Linux offers separate tools for gathering groups of files into a single archive and compressing that archive for efficient storage. Oh yuk, “efficient”, oh well. It’s about using less disk space and reducing transfer times over networks. And comes at a price. It can increase your CPU usage.

tar

You can combine archiving and compressing together by using additional options to the tar (tape archiver) command. Tar can behave differently on different distros. The manual page contains descriptions of the myriad of features that come with tar. The basic operations of tar:

  • Create a backup archive: c

  • Extract files from an archive: x

  • Compare differences between archives: d

  • Update files in an archive: u

  • Append files: r or A

  • Delete files from an existing archive: d

  • List contents of an archive: t

When creating a tar archive, you can add options that compress the resulting archive. With j the archive will be compressed in bzip2 format, and with z in gzip format. For example, tar with bzip2 compression:

$ tar xjvf funnybusiness.tar.bz2 *.txt

You can also use other compression mechanisms like lzop with tar. It is faster, but the compression is less than with bzip2 which is around 10 times slower while only giving twice the amount of compression. You can also set the compression level in the compression commands themselves.

gzip

gzip compresses the size of the given files using Lempel-Ziv coding (LZ77). Whenever possible, each file is replaced by one with the extension .gz.

Compress a file:

$ gzip funnybusiness.txt

Compress all images with a .jpg extension in a directory:

$ gzip *.jpg

Compress all files in a directory:

$ gzip -rv [directory]

Test integrity of a gzip compressed file:

$ gzip -tv funnybusiness.gz

To uncompress a compressed file:

$ gunzip -v funnybusiness.gz

Fastest compression time, least compression:

$ gzip -1 funnybusiness.gz

Slowest compression time, most compression:

$ gzip -9 funnybusiness.gz

bzip2

bzip2 compresses files using the Burrows-Wheeler block sorting text compression algorithm and Huffman coding.
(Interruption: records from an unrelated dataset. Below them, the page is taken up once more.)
(** * Xamarin icon generator ([scripts/xamarin.py])

    A shallow embedding of the icon pipeline: colour resolution, the
    complementary colour, the brightness test, the workspace reset, the copy
    of the [svg/] tree, the recolouring by [sed] and the two raster exporters.

    Python strings are sequences of 8-bit characters ([list ascii]); the file
    system is a finite map from absolute path names to nodes; the functions
    that touch it are state transformers that either return or raise. Console
    output ([echo], [secho], the progress bar) is not part of the model. *)

From Stdlib Require Import ZArith Ascii String List Lia Bool.
From stdpp Require Import base option list gmap strings.

Abbreviation text := (list ascii).

Coercion list_ascii_of_string : string >-> list.

(** ** Python string operations *)

Definition LF : ascii := ascii_of_nat 10.
Definition DQ : ascii := ascii_of_nat 34.
Definition BACKSLASH : ascii := ascii_of_nat 92.

(** [s.startswith(p)] *)
Fixpoint starts_with (p s : text) : bool :=
  match p, s with
  | [], _ => true
  | _ :: _, [] => false
  | a :: p', b :: s' => Ascii.eqb a b && starts_with p' s'
  end.

(** [s.endswith(p)] *)
Definition ends_with (p s : text) : bool := starts_with (rev p) (rev s).

(** [p in s] *)
Fixpoint contains (p s : text) : bool :=
  match s with
  | [] => starts_with p []
  | _ :: s' => starts_with p s || contains p s'
  end.

(** The scan behind [s.replace(old, new)] for a non-empty [old], and behind
    [sed]'s [s/old/new/g] for a literal [old]: left to right, every match is
    replaced and the scan resumes after it. [skip] counts the characters of
    the current match that are still to be dropped. *)
Fixpoint gsub_go (old new : text) (skip : nat) (s : text) : text :=
  match s with
  | [] => []
  | c :: s' =>
      match skip with
      | S k => gsub_go old new k s'
      | O =>
          if starts_with old s
          then new ++ gsub_go old new (length old - 1) s'
          else c :: gsub_go old new 0 s'
      end
  end.

Definition gsub (old new s : text) : text := gsub_go old new 0 s.

(** [s.replace(old, new)]; with an empty [old] Python puts [new] before
    every character and at the end. *)
Definition py_replace (old new s : text) : text :=
  match old with
  | [] => new ++ concat (List.map (fun c => c :: new) s)
  | _ :: _ => gsub old new s
  end.

(** [str.isspace] on one character below 128. *)
Definition py_isspace (c : ascii) : bool :=
  let n := nat_of_ascii c in
  ((9 <=? n) && (n <=? 13)) || ((28 <=? n) && (n <=? 32)).

Fixpoint lstrip (s : text) : text :=
  match s with
  | [] => []
  | c :: s' => if py_isspace c then lstrip s' else s
  end.

Definition rstrip (s : text) : text := rev (lstrip (rev s)).

(** [s.strip()] *)
Definition py_strip (s : text) : text := rstrip (lstrip s).

(** [s[1:]], [s[:2]], [s[2:4]], [s[4:]] are [drop] and [take]. *)
Definition slice (i j : nat) (s : text) : text := take (j - i) (drop i s).

(** [sep.join(parts)] *)
Fixpoint str_join (sep : text) (parts : list text) : text :=
  match parts with
  | [] => []
  | [x] => x
  | x :: rest => x ++ sep ++ str_join sep rest
  end.

(** The lines of a command's output, each with its line terminator, as the
    iteration over a finished command yields them. [cur] is the current line,
    reversed. *)
Fixpoint lines_go (cur s : text) : list text :=
  match s with
  | [] => match cur with [] => [] | _ :: _ => [rev cur] end
  | c :: s' =>
      if Ascii.eqb c LF then rev (c :: cur) :: lines_go [] s'
      else lines_go (c :: cur) s'
  end.
(** [now] is the reading taken for [completed_at], [now'] the later one
    taken for [updated_at]. *)
Definition update_task (project_id task_id : string)
    (task_data : TaskUpdate.t) (owner : string) (now now' : string)
  : Handler Task.t :=
  let* project := find_one (by_id_owner project_id owner) in
  match project with
  | None => raise 404 "Project not found"
  | Some project =>
      let tasks := Project.tasks project in
      match task_index task_id tasks with
      | None => raise 404 "Task not found"
      | Some (task_index, task) =>
          let task := apply_task_update task_data now task in
          let tasks := <[task_index := task]> tasks in
          update_one (by_id project_id) (set_tasks tasks now') ;;
          ret task
      end
  end.

Definition delete_task (project_id task_id : string) (owner : string)
    (now : string) : Handler string :=
  let* result :=
    find_one_and_update (by_id_owner project_id owner)
      (pull_task task_id now) false in
  match result with
  | None => raise 404 "Project not found"
  | Some _ => ret "Task deleted"
  end.

(* ================================================================= *)
(** ** Time tracking routes *)

(** [tasks[task_index]["time_entries"] = ...] *)
Definition set_time_entries (time_entries : list TimeEntry.t) (task : Task.t)
  : Task.t :=
  {| Task.id := Task.id task;
     Task.title := Task.title task;
     Task.description := Task.description task;
     Task.priority := Task.priority task;
     Task.status := Task.status task;
     Task.due_date := Task.due_date task;
     Task.estimated_hours := Task.estimated_hours task;
     Task.time_entries := time_entries;
     Task.created_at := Task.created_at task;
     Task.completed_at := Task.completed_at task |}.

Definition add_time_entry (project_id task_id : string)
    (time_data : TimeEntryCreate.t) (owner : string)
    (new_id created now : string) : Handler TimeEntry.t :=
  let time_entry :=
    {| TimeEntry.id := new_id;
       TimeEntry.description := or_empty (TimeEntryCreate.description time_data);
       TimeEntry.duration_minutes := TimeEntryCreate.duration_minutes time_data;
       TimeEntry.date := TimeEntryCreate.date time_data;
       TimeEntry.created_at := created |} in
  let* project := find_one (by_id_owner project_id owner) in
  match project with
  | None => raise 404 "Project not found"
  | Some project =>
      let tasks := Project.tasks project in
      match task_index task_id tasks with
      | None => raise 404 "Task not found"
      | Some (task_index, task) =>
          let task :=
            set_time_entries (Task.time_entries task ++ [time_entry])%list task in
          let tasks := <[task_index := task]> tasks in
          update_one (by_id project_id) (set_tasks tasks now) ;;
          ret time_entry
      end
  end.

Definition delete_time_entry (project_id task_id time_id : string)
    (owner : string) (now : string) : Handler string :=
  let* project := find_one (by_id_owner project_id owner) in
  match project with
  | None => raise 404 "Project not found"
  | Some project =>
      let tasks := Project.tasks project in
      match task_index task_id tasks with
      | None => raise 404 "Task not found"
      | Some (task_index, task) =>
          let task :=
            set_time_entries
              (filter (fun te => TimeEntry.id te <> time_id)
                      (Task.time_entries task)) task in
          let tasks := <[task_index := task]> tasks in
          update_one (by_id project_id) (set_tasks tasks now) ;;
          ret "Time entry deleted"
      end
  end.

(* ================================================================= *)
(** ** Milestone routes *)

Definition create_milestone (project_id : string)
    (milestone_data : MilestoneCreate.t) (owner : string)
    (new_id now : string) : Handler Milestone.t :=
  let milestone :=
    {| Milestone.id := new_id;
       Milestone.title := MilestoneCreate.title milestone_data;
       Milestone.description :=
         or_empty (MilestoneCreate.description milestone_data);
       Milestone.due_date := MilestoneCreate.due_date milestone_data;
       Milestone.completed := false;
       Milestone.completed_at := None |} in
  let* result :=
    find_one_and_update (by_id_owner project_id owner)
      (push_milestone milestone now) true in
  match result with
  | None => raise 404 "Project not found"
  | Some _ => ret milestone
  end.

Definition milestone_index (milestone_id : string)
    (milestones : list Milestone.t) : option (nat * Milestone.t) :=
  list_find (fun m => Milestone.id m = milestone_id) milestones.

(** The two assignments of [update_milestone]. *)
Definition set_completed (completed : bool) (now : string) (m : Milestone.t)
  : Milestone.t :=
  {| Milestone.id := Milestone.id m;
     Milestone.title := Milestone.title m;
     Milestone.description := Milestone.description m;
     Milestone.due_date := Milestone.due_date m;
     Milestone.completed := completed;
     Milestone.completed_at := if completed then Some now else None |}.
Compression is generally considerably better than that achieved by bzip command (LZ77/LZ78-based compressors). Whenever possible, each file is replaced by one with the extension .bz2.

$ bzip2 [filename]

Uncompress:

$ bunzip [filename].bz2

lzop

lzop uses the LZO data compression library for compression services, and its main advantages over gzip are much higher compression and decompression speed (at the cost of some compression ratio). lzop is copyrighted under the terms of the GNU General Public License (GPL).

You will probably have to install it first:

$ sudo apt-get install lzop

Compress:

$ lzop [filename]

Unlike gzip and bzip2, lzop has no separate command for unlzopping. NO UNLZOPPING! Use the d option:

$ lzop -dv [filename].lzo